▶ _RECORDS FOR THIS EXERCISE_:
Lemma lines_reachable t ts : ∀ pre out,
  rtc timed_step (Timed t (pre ++ ts) out)
                 (Timed t (pre ++ (advance t <$> ts)) (lines t (length pre) ts out)).
Proof.
  induction ts as [|x ts IH]; intros pre out; [done|]. cbn [lines].
  etrans; [apply line_reachable|]. specialize (IH (pre ++ [advance t x]) (line t (length pre) x out)).
  rewrite length_app, Nat.add_1_r, <- !app_assoc in IH. exact IH.
Qed.

Lemma run_due_reachable t s : now s ≤ t → rtc timed_step s (run_due t s).
Proof.
  destruct s as [n ts out]. intros Hle. eapply rtc_l; [by apply step_time|].
  apply (lines_reachable t ts [] out).
Qed.

Lemma all_started_reachable tasks : timed_reachable tasks (all_started tasks).
Proof.
  unfold timed_reachable, not_started, all_started.
  assert (∀ done_, rtc timed_step
    (Timed 0 (((λ t, (t, AtOperation)) <$> done_) ++ ((λ t, (t, NotStarted)) <$> tasks)) [])
    (Timed 0 ((λ t, (t, AtOperation)) <$> done_ ++ tasks) [])) as H; [|apply (H [])].
  induction tasks as [|task tasks IH]; intros done_; [by rewrite !app_nil_r|].
  cbn [fmap list_fmap]. eapply rtc_l.
  { apply step_start. intros x Hx. by apply list_elem_of_fmap in Hx as (t & -> & _). }
  specialize (IH (done_ ++ [task])). rewrite fmap_app, <- !app_assoc in IH. exact IH.
Qed.

Lemma prompt_reachable tasks n : timed_reachable tasks (prompt tasks n).
Proof.
  unfold timed_reachable. induction n as [|n IH].
  - etrans; [apply all_started_reachable|]. by apply run_due_reachable.
  - etrans; [exact IH|]. apply run_due_reachable. destruct n; simpl; lia.
Qed.

(** What the lines of one time add to the operations of each thread. *)
Lemma lines_times j t ts : ∀ i out,
  operation_times j (lines t i ts out)
  = match (if decide (i ≤ j)%nat then ts !! (j - i)%nat else None) with
    | Some x => if due t x then t :: operation_times j out else operation_times j out
    | None => operation_times j out
    end.
Proof.
  induction ts as [|x ts IH]; intros i out; [by case_decide|]. cbn [lines]. rewrite IH.
  assert (Hline : operation_times j (line t i x out)
    = if decide (i = j) then (if due t x then t :: operation_times j out else operation_times j out)
      else operation_times j out).
  { unfold line. destruct (due t x); [|by case_decide]. rewrite operation_times_endl.
    case_decide as Hij; [subst; apply operation_times_text|by apply operation_times_other]. }
  rewrite Hline. clear Hline. destruct (decide (i = j)) as [->|Hij].
  - rewrite decide_False, decide_True, Nat.sub_diag by lia. done.
  - destruct (decide (i ≤ j)%nat) as [Hle|Hle].
    + rewrite decide_True by lia. by replace (j - i)%nat with (S (j - S i)) by lia.
    + by rewrite decide_False by lia.
Qed.

(** The wake-up times of the prompt schedule are the multiples of the period. *)
Definition asleep (n : Z) (task : MyPeriodicTask) : MyPeriodicTask * pc :=
  (task, AsleepUntil (taskFreqMs task * (n `div` taskFreqMs task + 1))).

Lemma next_multiple d n : 0 < d → 0 ≤ n →
  (if bool_decide (d * (n `div` d + 1) ≤ n + 1) then (n + 1) `div` d = n `div` d + 1 ∧ d * (n `div` d + 1) = n + 1
   else (n + 1) `div` d = n `div` d).
Proof.
  intros Hd Hn. pose proof (Z.div_mod n d ltac:(lia)). pose proof (Z.mod_pos_bound n d Hd).
  case_bool_decide as Hle.
  - assert (d * (n `div` d + 1) = n + 1) as Heq by lia. split; [|done].
    rewrite <- Heq, Z.mul_comm, Z.div_mul by lia. done.
  - symmetry. apply Z.div_unique with (n `mod` d + 1); lia.
Qed.

Lemma prompt_threads tasks n : Forall (λ t, 0 < taskFreqMs t) tasks →
  threads (prompt tasks n) = asleep (Z.of_nat n) <$> tasks.
Proof.
  intros Hd. induction n as [|n IH].
  - cbn [prompt run_due threads all_started]. rewrite <- list_fmap_compose. apply list_fmap_ext.
    intros i task Hi. rewrite Forall_lookup in Hd. specialize (Hd i task Hi).
    unfold compose, advance, due, asleep. cbn [fst snd].
    change (Z.of_nat 0) with 0. rewrite Z.div_0_l by lia. do 2 f_equal. lia.
  - cbn [prompt run_due threads]. rewrite IH, <- list_fmap_compose. apply list_fmap_ext.
    intros i task Hi. rewrite Forall_lookup in Hd. specialize (Hd i task Hi).
    pose proof (next_multiple (taskFreqMs task) (Z.of_nat n) Hd ltac:(lia)) as Hnext.
    unfold compose, advance, due, asleep. cbn [fst snd].
    replace (Z.of_nat (S n)) with (Z.of_nat n + 1) by lia.
    case_bool_decide; [destruct Hnext as [-> Heq]|by rewrite Hnext]. do 2 f_equal. lia.
Qed.
Lemma poll_transit ev a (e e2 : env (Link Store Msg) W) :
  link_step host (HandlerCall ev : calls) e = Done (a, e2) → in_transit (self e2) = in_transit (self e).
Proof.
  cbn [link_step]. unfold mbind, M_bind, on_system.
  destruct (on_handler _ _) as [[outs e1]| |]; [|done..]. by intros [= _ <-].
Qed.

Lemma sent_rate base e0 trace e c :
  handler_of e0 = WebcamDeviceHandler base → chain_ready e0 →
  chain_run e0 (trace ++ [Call (HandlerCall EvPoll) (Outputs [Issued c])]) e →
  Forall commanded_only (link_trace trace) → c ≠ 1%Z →
  let commands := take (deliveries (link_trace trace)) (accepted_commands trace) in
  let delivered := omap (device_request host) commands in
  commands `sublist_of` sent_commands trace
  ∧ c ∈ delivered.*1 ∧ currentFrameRate (handler_of e) = latest_rate double_zero delivered
  ∧ (Forall packet_accepted trace → tm_messages (world e) queue = [] →
     in_transit (chain_link (self e)) = [] →
     delivered = omap (device_request host) (sent_commands trace)).
Proof.
  intros Hnew Hready Hrun Hall Hc commands delivered.
  destruct (chain_run_inv _ _ _ _ Hrun) as (e1 & Hrun1 & Hstep).
  inversion Hstep as [| | |? ? ? e2 _ Hok Hlink Hkept]; subst.
  destruct (chain_projects _ _ _ Hready Hrun1) as (ut & lt & [_ Hl _ _ [Hacc Hdel Hcom]]).
  pose proof (run_call host ipc _ _ _ _ _ _ Hl Hok Hlink) as Hl2.
  rewrite (accepted_requests _ _ _ Hrun1) in Hacc.
  assert (delivered = take (deliveries lt) (accepted host lt)) as Hd.
  { unfold delivered, commands. rewrite Hacc, Hdel. apply omap_take_Some, accepted_are_requests. }
  destruct (served_rate host ipc telemetry_kept base (at_link e0) _ _ c Hnew (proj2 Hready) Hl2 (Hcom Hall) Hc)
    as (_ & Hin & Hrate). cbv zeta in Hin, Hrate. rewrite <- Hd in Hin, Hrate.
  split_and!; [|exact Hin|exact Hrate|].
  - etrans; [apply sublist_take|]. by eapply accepted_sent.
  - intros Haccepted Hq Hnil. rewrite (all_sent_accepted _ _ _ Hready Hrun1 Haccepted), <- Hacc.
    + rewrite Hd. apply take_ge.
      assert (deliveries lt = length (accepted host lt)) as ->; [|done].
      apply (all_delivered host ipc telemetry_kept base (at_link e0) _ _ Hnew (proj2 Hready) Hl (Hcom Hall)).
      by rewrite <- (poll_transit _ _ _ _ Hlink).
    + cbn [world] in Hq. by rewrite <- (proj1 Hkept).
Qed.

(** (C2) The device works with the frame rate sent last. In every run from a new handler in
    which frame rates come from telecommands, when a poll issues the set-frame-rate or the
    get-frame-rate command, that command is among the first so many accepted commands as
    messages were delivered. These are sent commands, in order, and the current frame
    rate is the last one they ask for, byte for byte that given to [sendCommand]. When the
    service has taken and accepted all packets and their messages are delivered, they ask
    for all that was sent. *)
Theorem sent_rate_is_served base e0 trace e c :
  handler_of e0 = WebcamDeviceHandler base → chain_ready e0 →
  chain_run e0 (trace ++ [Call (HandlerCall EvPoll) (Outputs [Issued c])]) e →
  Forall commanded_only (link_trace trace) → c ≠ 1%Z →
  let commands := take (deliveries (link_trace trace)) (accepted_commands trace) in
  let delivered := omap (device_request host) commands in
  commands `sublist_of` sent_commands trace
  ∧ c ∈ delivered.*1 ∧ currentFrameRate (handler_of e) = latest_rate double_zero delivered
  ∧ (Forall packet_accepted trace → tm_messages (world e) queue = [] →
     in_transit (chain_link (self e)) = [] →
     delivered = omap (device_request host) (sent_commands trace)).
Proof. intros. by eapply sent_rate. Qed.

(** ** Runs of given calls *)

(** A service that works like this: it takes a packet, reads it, prepares the command, and
    deletes the packet. *)
Definition serve_packet (m : Msg) : M chain_env event := λ e,
  let '((_, a), w1) := receive_TmTcMessage queue (world e) in
  match contents (world e) tc !! a ≫= read_telecommand with
  | Some (subservice, data) =>
      match link_step (PW:=PW) host (Telecommand m subservice (Some data) (Z.of_nat (length data)))
              (Env (chain_link (self e)) (console e) w1) with
      | Done (Result rv, e2) =>
          Done (Handled m subservice data rv,
            Env (mkChain (chain_distributor (self e)) (self e2)) (console e2)
              (deleteData tc a (world e2)).2)
      | _ => Undefined
      end
  | None => Undefined
  end.

Lemma serve_packet_step m e ev e' : tm_messages (world e) queue ≠ [] →
  serve_packet m e = Done (ev, e') → chain_step e ev e'.
Proof.
  intros Hq Hserve. unfold serve_packet in Hserve.
  destruct (tm_messages (world e) queue) as [|a rest] eqn:Hmsgs; [done|].
  pose proof (receive_TmTc_cons queue (world e) a rest Hmsgs) as Ha.
  pose proof (receive_TmTc_rest queue (world e)) as Hrest. rewrite Hmsgs in Hrest.
  pose proof (receive_TmTc_stores queue (world e) tc) as Htc.
  pose proof (receive_TmTc_stores queue (world e) ipc) as Hipc.
  destruct (receive_TmTcMessage queue (world e)) as [r w1]. simpl in Ha, Hrest, Htc, Hipc. subst r.
  destruct (contents (world e) tc !! a) as [bytes|] eqn:Hbytes; [|done]. cbn [mbind option_bind] in Hserve.
  destruct (read_telecommand bytes) as [[s data]|] eqn:Hread; [|done].
  destruct (link_step _ _ _) as [[[rv| |] e2]| |] eqn:Hstep; simplify_eq.
  eapply (chain_handled _ _ _ _ a); try done.
  - apply deleteData_queues.
  - apply deleteData_contents.
  - by apply deleteData_elsewhere, not_eq_sym.
Qed.

(** The packet at the head of the queue can be read, since it was sent. *)
Lemma waiting_packet_reads e0 trace e a rest : chain_ready e0 → chain_run e0 trace e →
  tm_messages (world e) queue = a :: rest →
  ∃ c, contents (world e) tc !! a ≫= read_telecommand = Some c.
Proof.
  intros Hready Hrun Hq. pose proof (commands_in_order _ _ _ Hready Hrun) as Horder.
  unfold waiting_commands in Horder. rewrite Hq, fmap_cons in Horder.
  apply fmap_app_inv in Horder as (l1 & l2 & _ & Hl2 & _). destruct l2 as [|c l2]; [done|].
  exists c. by injection Hl2.
Qed.

Lemma serve_packet_returns e0 trace e m : chain_ready e0 → chain_run e0 trace e →
  tm_messages (world e) queue ≠ [] →
  ∃ subservice data rv e', serve_packet m e = Done (Handled m subservice data rv, e').
Proof.
  intros Hready Hrun Hq. destruct (tm_messages (world e) queue) as [|a rest] eqn:Hmsgs; [done|].
  destruct (waiting_packet_reads _ _ _ _ _ Hready Hrun Hmsgs) as [[sub data] Hread].
  destruct (chain_projects _ _ _ Hready Hrun) as (ut & lt & [_ Hl _ _ _]).
  pose proof (receive_TmTc_cons queue (world e) a rest Hmsgs) as Ha.
  pose proof (receive_TmTc_stores queue (world e) ipc) as Hipc.
  unfold serve_packet. destruct (receive_TmTcMessage queue (world e)) as [r w1].
  simpl in Ha, Hipc. subst r. rewrite Hread.
  pose proof (link_run_framework _ _ _ _ _ w1 Hl Hipc) as Hl1.
  destruct (run_related host ipc telemetry_kept _ _ _ (proj2 Hready) Hl1) as (s & _ & Hrel).
  set (c := Telecommand m sub (Some data) (Z.of_nat (length data)) : calls).
  assert (call_ok ipc c (Env (chain_link (self e)) (console e) w1)) as Hok.
  { split; [|done]. destruct (contents (world e) tc !! a) as [bytes|]; [|done].
    by eapply read_telecommand_byte. }
  destruct (wp_inv _ _ _ (link_call_post host ipc telemetry_kept c _ s Hrel Hok))
    as ([rv| |] & e2 & Hstep & (s' & Hspec & _)); [|done..].
  eexists sub, data, rv, _. cbn [chain_link self console] in Hstep. by rewrite Hstep.
Qed.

▶ _YOUR GOAL_: Give back exactly the lines above, from the line containing "rewrite <- Heq, Z.mul_comm, Z.div_mul" through the line containing "- cbn [prompt run_due threads].", with both end lines and nothing more.

▶ _RESPONSE_:
    rewrite <- Heq, Z.mul_comm, Z.div_mul by lia. done.
  - symmetry. apply Z.div_unique with (n `mod` d + 1); lia.
Qed.

Lemma prompt_threads tasks n : Forall (λ t, 0 < taskFreqMs t) tasks →
  threads (prompt tasks n) = asleep (Z.of_nat n) <$> tasks.
Proof.
  intros Hd. induction n as [|n IH].
  - cbn [prompt run_due threads all_started]. rewrite <- list_fmap_compose. apply list_fmap_ext.
    intros i task Hi. rewrite Forall_lookup in Hd. specialize (Hd i task Hi).
    unfold compose, advance, due, asleep. cbn [fst snd].
    change (Z.of_nat 0) with 0. rewrite Z.div_0_l by lia. do 2 f_equal. lia.
  - cbn [prompt run_due threads]. rewrite IH, <- list_fmap_compose. apply list_fmap_ext.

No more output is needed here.